Exercise prompt. Take the data below and extract the lines from the one with "- Runs ([Bot], [Engine]): over" to the one with "- [repr()] escapes", inclusive, exactly as written.
** Opening Record set block **
(* ===== verification/Prelude.v ===== *)
(** * A verification library for saarahelperbot

    saarahelperbot is a Telegram relay between many anonymous clients and
    one operator (the "admin").  It has two source files:

    - [src/database.py], class [UserDatabase]: the registry.  It keeps one
      Python object [self.data], loaded from a JSON file.  That object is a
      dict holding a dict ["users"] that maps [str(user_id)] to a user
      record, and an unused ["admin_messages"] dict.  Every mutating method
      rewrites the whole file ([_save_data]).
    - [src/bot.py]: the python-telegram-bot handlers.  They share the
      module-level [db] and the global [admin_current_chat].  They call
      the Telegram API, whose requests may fail: [send_message],
      [reply_text], [edit_message_text] and [query.answer].  [main]
      registers them with an [Application], which handles the updates one
      at a time.
    - [src/test_bot.py] is a connectivity smoke test: it asks Telegram
      for the bot's own account and prints it.

    ** How the files of the library correspond to the code

    - [Prelude] (this file): the [py_scope] notation scope, the hint
      databases, the tactics and the generic lemmas on lists and options.
    - [PyStr]: Python [str] values as lists of code points.  It decodes the
      UTF-8 bytes of Rocq string literals, and it models [str(int)],
      [int(str)], [str.split(sep)], [str.split()], [str.join],
      [str.startswith], slicing, [range] and the [:.1f] format of a
      quotient.  It proves the round
      trip [int(str(z)) = z] and the chunking lemmas for
      [s[x:x+n] for x in range(0, len(s), n)].
    - [PyM]: Python exceptions and a state-and-exception monad [PyM S A]
      with [try]/[except].  A raised exception keeps the mutations made
      before it, as in Python.  Lenses lift an operation on one part of
      the state to the whole state.  [within R m] says that [m] moves the
      state along a preorder [R]; [frame l m] says that [m] neither reads
      nor writes the part the lens [l] views.  The tactics [solve_within]
      and [solve_frame] decompose a handler into its steps.
    - [Logging]: [logging.basicConfig] and [logger] of [bot.py]: the
      root level and the format of its handler ([bot_log_config]), log
      records, [Logger.error] through the handlers ([log_emit]), and the
      [%]-formatter ([percent_format], [format_record]).
    - [PyObj]: the JSON-shaped Python objects held in [self.data] (None,
      bool, int, str, list, dict).  Dicts keep insertion order, as Python
      dicts do.  The file models the object operations the code uses:
      [d[k]], [d[k] = v], [d.get(k, default)], [k in d], [.append],
      [.values()], [len], [repr] and truthiness, each with Python's
      error cases.
    - [Json]: the text and the bytes of the registry file.  [json_dump_at]
      is [json.dump(..., ensure_ascii=False, indent=2)]; [pvalue],
      [pmembers], [pelems], [pstring] and [pnumber] are CPython's JSON
      scanner, and [json_loads] is [json.loads]; [utf8_encode] and
      [utf8_decode_strict] are the UTF-8 codec of the file, and
      [universal_newlines] the newline translation of text mode.  The
      library is not repository code: it is modelled from CPython's
      behaviour, as [Telegram] is from the spec.
    - [Database]: [UserDatabase], with its state [self.data], the content
      of the JSON file on disk, and the clock [datetime.now()] reads.
      [encode_file] and [decode_file] compose [Json] the way [_save_data]
      and [_load_data] do; a crash leaves some prefix of the bytes
      [_save_data] writes ([Process] restarts from it).  Its
      methods are [_load_data], [_save_data], [add_user], [get_user],
      [add_message], [get_user_messages], [get_all_users],
      [deactivate_user] and [activate_user].  The invariant [wf_db db rs]
      relates [self.data] to an abstract list of user records [rs]; the
      class [Registry] with its laws [RegistryLaws] is the spec's registry
      contract (§4.1), and [list_registry] implements it.
    - [Telegram]: the transport collaborator (spec-modelled).  It has the
      incoming updates, the outgoing API requests, and a delivery oracle
      [w_net] that decides which request fails; the shared state of the
      handlers is a [world] (registry, [admin_current_chat], log of
      requests, oracle, and the records the logging handler wrote);
      [logger_error] is [logger.error].
    - [Relay]: [start], [help_command] and [handle_client_message].
    - [Admin]: [users_command], [stats_command], [reply_command],
      [broadcast_command], [block_command], [unblock_command],
      [handle_admin_message] and [button_callback].
    - [Bot]: [handle_message], [main]'s handler table as [dispatch], and
      [run] over a list of updates; an exception that escapes a handler
      is logged by the [Application] ([log_handler_error]).  The
      preorder [evolves Q] and the
      lemmas that every handler moves the registry along any [Q] closed
      under the registry operations it performs, within [db_frame].
    - [Engine]: the spec's RelayEngine (§4.2) as [engine_step] on the
      abstract registry, the registry effect of every handler, and the
      refinement of [engine_run] by [run].
    - [Lifecycle]: the spec's per-user state machine (§4.2) as an
      inductive step relation [ustep] labelled by updates, and
      [lifecycle] over sequences of updates; the abstraction [state_of]
      of a registry to the state of one user.
    - [Exceptions]: a Hoare logic [triple m Q E] on [PyM world] (value
      [Q], escaping exception [E], registry kept well formed), its rules
      for the monad's combinators and the registry calls, and a triple
      for every handler.
    - [Console]: [main]'s start-up lines followed by [run] ([boot_main]),
      and [test_bot.py]: [test_bot] and [test_main] over a console state
      holding the printed lines and the answer of [getMe].
    - [Process]: [config.py] (spec-modelled: it is not in the
      repository) as the record [config], the file system as the bytes
      of each file, the import of [bot.py] ([db = UserDatabase(DB_FILE)],
      [admin_current_chat = None]) as [bot_module_init], and [python
      bot.py] as [bot_process]: the import, then [main] over a finite
      sequence of updates, or death at import.

    ** What the theorems show

    - Registry ([Database]): every call the bot makes implements its
      abstract operation and keeps [wf_db], and either leaves the file
      alone or leaves it equal to [self.data]; upsert is idempotent;
      [add_message] appends exactly one entry; [get_all_users] lists the
      active records in insertion order; reload after a call gives back
      the registry; [_load_data]'s policy on missing, malformed and
      non-UTF-8 files.  Every call touches only the ["users"] entry of
      [self.data] and keeps the file equal to [self.data] when it was
      ([db_frame]), so [self.data] stays a value [json.dump] writes
      faithfully as long as its records hold characters only
      ([json_wf_users_only]).
    - File ([Json], [Database]): [json.loads] reads back what
      [json.dump] writes, and so [_load_data] reads back the bytes
      [_save_data] writes; no proper prefix of those bytes loads as
      JSON, so no crash point leaves a loadable file; a crash inside a
      multi-byte character leaves bytes that make [UserDatabase] raise
      [UnicodeDecodeError].  The proofs go through fuel monotonicity, a
      round trip with any remaining text (in the style of
      serialisation libraries), the lemma that text appended after a
      closed value is never read ([parse_ext]), and the UTF-8 lemma that
      a cut byte string decodes to a prefix of the text or not at all.
    - Process ([Process]): a process restarted on the bytes
      [_save_data] wrote runs with exactly the saved registry; restarted
      on the bytes a crash during [_save_data] left, it dies at import
      with [UnicodeDecodeError] or runs with an empty registry; a file
      that is not JSON starts an empty registry and logs nothing.  Over a
      whole run of updates whose text is Unicode, from a registry on
      disk, every change is saved, and a process restarted on the bytes
      of the file runs with the registry the abstract engine computes
      for that run ([restart_after_run]): [Engine]'s refinement, the
      frame of the registry calls, the validity of the records the
      engine builds ([engine_run_valid]) and the byte-level round trip,
      composed.
    - Console ([Console]): the smoke test never raises; it prints four
      lines and returns [True] exactly when the token is non-empty and
      [getMe] answers.
    - Handlers ([Relay], [Admin]): every branch of
      [handle_client_message] (unregistered, blocked, forwarded, with any
      pattern of delivery failures); reply atomicity and the reply to an
      unknown id; broadcast accounting, with one log record per failed
      send; [/stats] numbers and rendering;
      [/block] and [/unblock]; the operator guard of every command; the
      chunking of [/users]; the selection-button round trip; and that the
      reply target set by a button is never read; the keyboard of a bare
      operator message; that [/reply] sends the words of the operator's
      text re-joined by single spaces; the length of the
      forward, which exceeds Telegram's limit for long client texts.
    - Runs ([Bot], [Engine]): over any sequence of updates, ledgers are
      append-only and records never deleted; a blocked user stays blocked
      while no [/unblock] is processed; every client message is answered;
      the bot refines the abstract engine, which reads for each update
      whether the first request the run made for it was delivered
      ([run_bits]); the spec's block-gating
      scenario holds as a run.
    - Lifecycle ([Lifecycle]): every run moves each user along the
      spec's state machine, with the transitions fired only by the
      user's [/start] and the operator's [/block] and [/unblock]; by
      rule induction, a user who never sends [/start] is never
      registered.
    - Exceptions ([Exceptions]): on a well-formed registry the only
      exceptions that escape a handler are the network's
      [TelegramError]s, the [AttributeError] of an operator message
      without text and the [ValueError] of a [reply_] button without a
      number.
    - [PROJECT.json] lists the findings: where the code departs from
      the spec or from its own intent.

    ** Bounds and approximations

    - [:.1f] is modelled exactly for the quotients [/stats] computes:
      [div_to_double] rounds [m/n] to the nearest binary64 (exact for
      [m/n < 2^1023], far beyond any message count) and [format_fixed1]
      rounds half to even on that value.
    - [int()] accepts the ASCII digits, signs, surrounding whitespace
      and underscores; Unicode digits, which Python also accepts, are
      rejected (a [ValueError] where Python would parse).
    - [repr()] escapes the ASCII control characters only.
    - [range] is computed with fuel [stop - start], enough for any
      positive step ([py_range_complete]: more fuel gives the same
      list), so every loop of the model terminates by structure.
    - Telegram's limit of 4096 characters per message is not part of the
      delivery oracle, which may refuse any request; [Relay] shows which
      forwards exceed it, counting code points (a lower bound on the
      UTF-16 units Telegram counts).
    - The clock is one value per registry state: every timestamp of an
      update is [clock], which no operation advances.
    - The JSON parser takes fuel; [json_loads] gives it twice the length
      of the text, which [json_loads_complete] shows is enough for every
      text that parses at all.  Floats, [NaN] and [Infinity] are
      rejected ([pyobj] has no floats and the registry holds none), and
      integers of more than 4300 digits, which CPython refuses, are not
      modelled.  Files are written on POSIX, where text mode writes
      ['\n'] as is; [json.dump] writes no ['\r'], so the universal
      newlines of reading change nothing.  A crash leaves some prefix of
      the bytes written: any prefix, since the buffer of the text file
      reaches the disk in pieces of any length.

    ** Not modelled

    - The registry's [disk] field holds what [json.load] makes of the
      file ([FileJson], [FileMalformed], [FileNotUtf8]); the bytes are
      modelled in [Json] and [Database] ([decode_file]), which relate the
      two.
    - Lone surrogates in a string: [json.dump] with [ensure_ascii=False]
      writes them and the UTF-8 encoder then raises; the round trip is
      proved for strings of valid characters ([json_wf]).
    - The time in a log line's [asctime] (the records are kept, and
      [format_record] takes the formatted time as given) and the
      traceback lines that follow a record with [exc_info].  Of the
      records the libraries log (python-telegram-bot's start-up lines,
      the HTTP client's line per request, which [basicConfig]'s [INFO]
      level lets through), only the [Application]'s record of an
      exception escaping a handler is modelled.
      [run_polling]'s network loop is modelled by [run] over a finite
      sequence of updates.
    - Concurrency: python-telegram-bot processes updates one at a time by
      default, which [run] models; concurrent handlers interleaving at
      [await] points are not modelled.
    - [config.py] is not in the repository: [Process] models it from
      the spec as a record of its three names; the handler files take
      [ADMIN_USER_ID] as a section variable.
    - Edited messages and channel posts.  [main] asks for
      [Update.ALL_TYPES] and registers [MessageHandler(filters.ALL &
      ~filters.COMMAND)], so python-telegram-bot also passes an edited
      message to [handle_message]; there [update.message] is [None].
      The model's updates are new messages, commands and button presses
      only: the handlers take the message itself, not an optional one.
    - The [import] lines that open the three sources: they only bind
      names, which the files here take from their [Require]s.  Every
      other line of the sources is translated by a definition named in
      [PROJECT.json]'s map.  The libraries the code calls (CPython's
      [json] and UTF-8 codec, [logging], python-telegram-bot) are
      modelled only as far as the code uses them.
*)

From Stdlib Require Export ZArith.
From stdpp Require Export base list options sets.

Declare Scope py_scope.
Delimit Scope py_scope with py.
** Closing Record set block **
Exercise solution.
    - Runs ([Bot], [Engine]): over any sequence of updates, ledgers are
      append-only and records never deleted; a blocked user stays blocked
      while no [/unblock] is processed; every client message is answered;
      the bot refines the abstract engine, which reads for each update
      whether the first request the run made for it was delivered
      ([run_bits]); the spec's block-gating
      scenario holds as a run.
    - Lifecycle ([Lifecycle]): every run moves each user along the
      spec's state machine, with the transitions fired only by the
      user's [/start] and the operator's [/block] and [/unblock]; by
      rule induction, a user who never sends [/start] is never
      registered.
    - Exceptions ([Exceptions]): on a well-formed registry the only
      exceptions that escape a handler are the network's
      [TelegramError]s, the [AttributeError] of an operator message
      without text and the [ValueError] of a [reply_] button without a
      number.
    - [PROJECT.json] lists the findings: where the code departs from
      the spec or from its own intent.

    ** Bounds and approximations

    - [:.1f] is modelled exactly for the quotients [/stats] computes:
      [div_to_double] rounds [m/n] to the nearest binary64 (exact for
      [m/n < 2^1023], far beyond any message count) and [format_fixed1]
      rounds half to even on that value.
    - [int()] accepts the ASCII digits, signs, surrounding whitespace
      and underscores; Unicode digits, which Python also accepts, are
      rejected (a [ValueError] where Python would parse).
    - [repr()] escapes the ASCII control characters only.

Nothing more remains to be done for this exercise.